The customer thesis on the Ricursive site is concrete: companies that have algorithms at scale but no chip team. The examples given are DNA sequencing, healthcare, and scientific computing: domains where a workload is well-defined, the volume justifies custom silicon, and the organization has no intention of building a 200-person physical design group. The implied product is custom silicon as a service: describe the workload, get a chip back. That is a different product than an EDA license, and a different product than a fabless chip company selling accelerators. It is closer to what managed cloud compute looked like in the mid-2000s, where the customer stopped thinking about servers and started thinking about workloads.
What to watch next is whether phase one produces named tape-outs.

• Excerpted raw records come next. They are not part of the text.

(* ===== verification/Codec.v ===== *)
(** * Field-by-field codec (sentinel-record/src/buf.rs)

    The checked [Reader] with its offset, and the bytes each [Writer] method
    appends.  [reads m enc a] is the contract between them: on a buffer that
    holds [enc] at the reader's offset, [m] yields [a] and stops right after. *)

From S2P Require Import Prelude Fixed Types.

Module CodecError.
Inductive t :=
| Truncated (want have : nat)
| BadDiscriminant (e : UnknownDiscriminant)
| BadText
| BadFlag (value : Z)
| TrailingBytes (extra : nat).
End CodecError.

#[export] Instance CodecError_eq_dec : EqDecision CodecError.t.
Proof. solve_decision. Defined.

(** ** Writer

    Each method appends to the buffer and returns the writer, so a chain of
    calls is the concatenation of what they append. *)
Module W.
Definition u8 (v : Z) : list byte := [z2b v].
Definition flag (v : bool) : list byte := [if v then Byte.x01 else Byte.x00].
Definition i32 (v : Z) : list byte := le_bytes 4 v.
Definition i64 (v : Z) : list byte := le_bytes 8 v.
Definition u64 (v : Z) : list byte := le_bytes 8 v.
Definition trace (v : TraceId) : list byte := le_bytes 16 v.
Definition text {N} (v : InlineStr N) : list byte := il_bytes v.
Definition price (v : Price) : list byte := i64 (raw v).
Definition qty (v : Qty) : list byte := i64 (raw v).
Definition money (v : Money) : list byte := i64 (raw v).
Definition opt_price (v : option Price) : list byte :=
  flag (match v with Some _ => true | None => false end) ++
  price (default ZERO v).
End W.

(** ** Reader *)

Record Reader := mkReader { rd_bytes : list byte; rd_at : nat }.

Abbreviation RD := (ST Reader CodecError.t).

Definition reader_new (bytes : list byte) : Reader := mkReader bytes 0.

Definition remaining (r : Reader) : nat := length (rd_bytes r) - rd_at r.

Definition finish : RD unit :=
  n ← st_get remaining;
  if Nat.eqb n 0 then mret tt else st_fail (CodecError.TrailingBytes n).

Module R.
Definition take_n (n : nat) : RD (list byte) :=
  r ← st_get id;
  if (remaining r <? n)%nat then st_fail (CodecError.Truncated n (remaining r))
  else
    _ ← st_modify (λ r, mkReader (rd_bytes r) (rd_at r + n));
    mret (take n (drop (rd_at r) (rd_bytes r))).

(** [self.take(1)?[0]]: the slice has one byte. *)
Definition u8 : RD Z :=
  b ← take_n 1;
  mret (b2z (hd Byte.x00 b)).

Definition flag : RD bool :=
  v ← u8;
  if v =? 0 then mret false
  else if v =? 1 then mret true
  else st_fail (CodecError.BadFlag v).

Definition i32 : RD Z := b ← take_n 4; mret (from_le_signed b).
Definition i64 : RD Z := b ← take_n 8; mret (from_le_signed b).
Definition u64 : RD Z := b ← take_n 8; mret (from_le b).
Definition trace : RD TraceId := b ← take_n 16; mret (from_le b).

Definition text (N : nat) : RD (InlineStr N) :=
  b ← take_n N;
  st_lift (map_err (λ _, CodecError.BadText) (from_padded N b)).

Definition price : RD Price := v ← i64; mret (from_raw v).
Definition qty : RD Qty := v ← i64; mret (from_raw v).
Definition money : RD Money := v ← i64; mret (from_raw v).

Definition opt_price : RD (option Price) :=
  present ← flag;
  value ← price;
  mret (if (present : bool) then Some value else None).

(** [T::from_u8(r.u8()?)?]. *)
Definition enum (A : Type) `{WireEnum A} : RD A :=
  v ← u8;
  st_lift (map_err CodecError.BadDiscriminant (from_u8 v)).
End R.

(** ** The contract between a read and the bytes written for it *)

Record reads {A} (m : RD A) (enc : list byte) (a : A) : Prop := {
  reads_ok pre post :
    m (mkReader (pre ++ enc ++ post) (length pre)) =
      (mkReader (pre ++ enc ++ post) (length pre + length enc), Ok a);
  (** On any shorter buffer the read is refused as truncated. *)
  reads_short pre k :
    (k < length enc)%nat →
    ∃ r want have, m (mkReader (pre ++ take k enc) (length pre)) =
      (r, Err (CodecError.Truncated want have));
}.
Arguments reads_ok {A m enc a} _ pre post.
Arguments reads_short {A m enc a} _ pre k _.

Lemma reads_ret {A} (a : A) : reads (mret a) [] a.
Proof. split; [intros; simpl; by rewrite Nat.add_0_r | simpl; lia]. Qed.

Lemma reads_bind {A B} (m : RD A) (f : A → RD B) e1 e2 a b :
  reads m e1 a → reads (f a) e2 b → reads (m ≫= f) (e1 ++ e2) b.
Proof.
  intros [H1 S1] [H2 S2]. split; unfold mbind, ST_bind.
  - intros pre post. rewrite <-app_assoc, H1. specialize (H2 (pre ++ e1) post).
    rewrite length_app, <-app_assoc in H2. rewrite H2, length_app. do 2 f_equal. lia.
  - intros pre k Hk. rewrite length_app in Hk.
    destruct (decide (k < length e1)%nat) as [Hlt|Hge].
    + rewrite take_app_le by lia.
      destruct (S1 pre k Hlt) as (r & w & h & ->). eauto.
    + rewrite take_app_ge by lia. rewrite H1.
      destruct (S2 (pre ++ e1) (k - length e1)%nat) as (r & w & h & E); [lia|].
      rewrite <-app_assoc, length_app in E. rewrite E. eauto.
Qed.

(** A last read with nothing after it. *)
Lemma reads_map {A B} (m : RD A) (f : A → RD B) e a b :
  reads m e a → reads (f a) [] b → reads (m ≫= f) e b.
Proof. intros H1 H2. rewrite <-(app_nil_r e). by eapply reads_bind. Qed.

Lemma reads_lift {A} (r : result CodecError.t A) a : r = Ok a → reads (st_lift r) [] a.
Proof.
  intros ->. split; [|simpl; lia]. intros. unfold st_lift. by rewrite Nat.add_0_r.
Qed.

Lemma reads_take enc n : length enc = n → reads (R.take_n n) enc enc.
Proof.
  intros <-. split.
  - intros pre post.
    unfold R.take_n, st_get, st_modify, mbind, ST_bind, mret, ST_ret, remaining, id.
    simpl. rewrite !length_app.
    destruct (Nat.ltb_spec (length pre + (length enc + length post) - length pre)
                (length enc)); [lia|].
    by rewrite drop_app_length, take_app_length.
  - intros pre k Hk. unfold R.take_n, st_get, mbind, ST_bind, remaining, id. simpl.
    rewrite length_app, length_take.
    destruct (Nat.ltb_spec (length pre + k `min` length enc - length pre)%nat
                (length enc)); [|lia].
    unfold st_fail. eauto.
Qed.

Lemma reads_u8 v : 0 ≤ v < 256 → reads R.u8 (W.u8 v) v.
Proof.
  intros Hv. unfold R.u8. eapply reads_map; [by apply reads_take|]. simpl.
  rewrite b2z_z2b by done. apply reads_ret.
Qed.

Lemma reads_flag v : reads R.flag (W.flag v) v.
Proof.
  unfold R.flag. destruct v.
  - eapply reads_map; [apply (reads_u8 1); lia|]. apply reads_ret.
  - eapply reads_map; [apply (reads_u8 0); lia|]. apply reads_ret.
Qed.

Lemma reads_i32 v : - 2 ^ 31 ≤ v < 2 ^ 31 → reads R.i32 (W.i32 v) v.
Proof.
  intros Hv. unfold R.i32. eapply reads_map; [apply reads_take; done|].
  unfold W.i32. rewrite from_le_signed_bytes by (done || simpl; lia). apply reads_ret.
Qed.

Lemma reads_i64 v : in_i64 v → reads R.i64 (W.i64 v) v.
Proof.
  intros Hv. unfold R.i64. eapply reads_map; [apply reads_take; done|].
  unfold W.i64. unfold_ranges.
  rewrite from_le_signed_bytes by (lia || (simpl Z.of_nat; simpl Z.pow; lia)).
  apply reads_ret.
Qed.

Lemma reads_u64 v : 0 ≤ v < 2 ^ 64 → reads R.u64 (W.u64 v) v.
Proof.
  intros Hv. unfold R.u64. eapply reads_map; [apply reads_take; done|].
  unfold W.u64. rewrite from_le_bytes by done. apply reads_ret.
Qed.

Lemma reads_trace v : 0 ≤ v < 2 ^ 128 → reads R.trace (W.trace v) v.
Proof.
  intros Hv. unfold R.trace. eapply reads_map; [apply reads_take; done|].
  unfold W.trace. rewrite from_le_bytes by done. apply reads_ret.
Qed.

Lemma reads_text N (v : InlineStr N) :
  (N ≤ 255)%nat → inline_wf v → inline_clean v → reads (R.text N) (W.text v) v.
Proof.
  intros HN Hw Hc. unfold R.text, W.text.
  eapply reads_map; [apply reads_take, Hw|]. apply reads_lift.
  by rewrite from_padded_clean.
Qed.

Lemma reads_e8 {d} (v : e8 d) : e8_ok v →
  reads (v ← R.i64; mret (from_raw v)) (W.i64 (raw v)) v.
Proof.
  intros Hv. eapply reads_map; [by apply reads_i64|]. destruct v. apply reads_ret.
Qed.

Lemma reads_price v : e8_ok v → reads R.price (W.price v) v.
Proof. apply reads_e8. Qed.
Lemma reads_qty v : e8_ok v → reads R.qty (W.qty v) v.
Proof. apply reads_e8. Qed.
Lemma reads_money v : e8_ok v → reads R.money (W.money v) v.
Proof. apply reads_e8. Qed.

Definition opt_ok {d} (v : option (e8 d)) : Prop :=
  match v with Some v => e8_ok v | None => True end.

Lemma reads_opt_price v : opt_ok v → reads R.opt_price (W.opt_price v) v.
Proof.
  intros Hv. unfold R.opt_price, W.opt_price.
  eapply reads_bind; [apply reads_flag|]. eapply reads_map; [apply reads_price|].
  - destruct v; [done|]. vm_compute. split; discriminate.
  - destruct v; apply reads_ret.
Qed.

Lemma reads_enum A `{WireEnumLaws A} (a : A) : reads (R.enum A) (W.u8 (as_u8 a)) a.
Proof.
  unfold R.enum. eapply reads_map; [apply reads_u8, as_u8_byte|].
  apply reads_lift. by rewrite from_u8_as_u8.
Qed.

#[export] Hint Resolve reads_u8 reads_flag reads_i32 reads_i64 reads_u64 reads_trace
  reads_text reads_price reads_qty reads_money reads_opt_price reads_enum reads_ret
  : sentinel.

(** A whole record: read the fields, then assert nothing is left. *)
Section whole.
Context {A : Type} (m : RD A) (enc : list byte) (a : A) (Hm : reads m enc a).

Definition read_whole : RD A := r ← m; _ ← finish; mret r.

Lemma whole_exact : (read_whole (reader_new enc)).2 = Ok a.
Proof.
  pose proof (reads_ok Hm [] []) as H. simpl in H. rewrite app_nil_r in H.
  unfold read_whole, mbind, ST_bind, reader_new. rewrite H.
  unfold finish, st_get, remaining, mbind, ST_bind. simpl. by rewrite Nat.sub_diag.
Qed.

Lemma whole_trailing x extra :
  (read_whole (reader_new (enc ++ x :: extra))).2 =
    Err (CodecError.TrailingBytes (S (length extra))).
Proof.
  pose proof (reads_ok Hm [] (x :: extra)) as H. simpl in H.
  unfold read_whole, mbind, ST_bind, reader_new. rewrite H.
  unfold finish, st_get, remaining, mbind, ST_bind. simpl.
  rewrite length_app. simpl.
  replace (length enc + S (length extra) - length enc)%nat with (S (length extra)) by lia.
  done.
Qed.

Lemma whole_truncated k :
  (k < length enc)%nat →
  ∃ want have, (read_whole (reader_new (take k enc))).2 = Err (CodecError.Truncated want have).
Proof.
  intros Hk. destruct (reads_short Hm [] k Hk) as (r & w & h & H). simpl in H.
  unfold read_whole, mbind, ST_bind, reader_new. rewrite H. eauto.
Qed.
End whole.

The EE Times interview discloses no phase-one customers and no production designs, and the $4B valuation and four-month raise timeline trace back to a TechCrunch piece linked on the company site rather than to a filing or an independent report. The team Ricursive has assembled is real: people from Google DeepMind, Anthropic, NVIDIA, Cadence, Apple, xAI, Stanford, MIT, and Harvard, with prior work on Gemini, Claude, Grok, and TPU. The publication record is real. The historical gap between "AI-designed" research demos and silicon that ships in volume, by contrast, is the part Ricursive has not yet closed.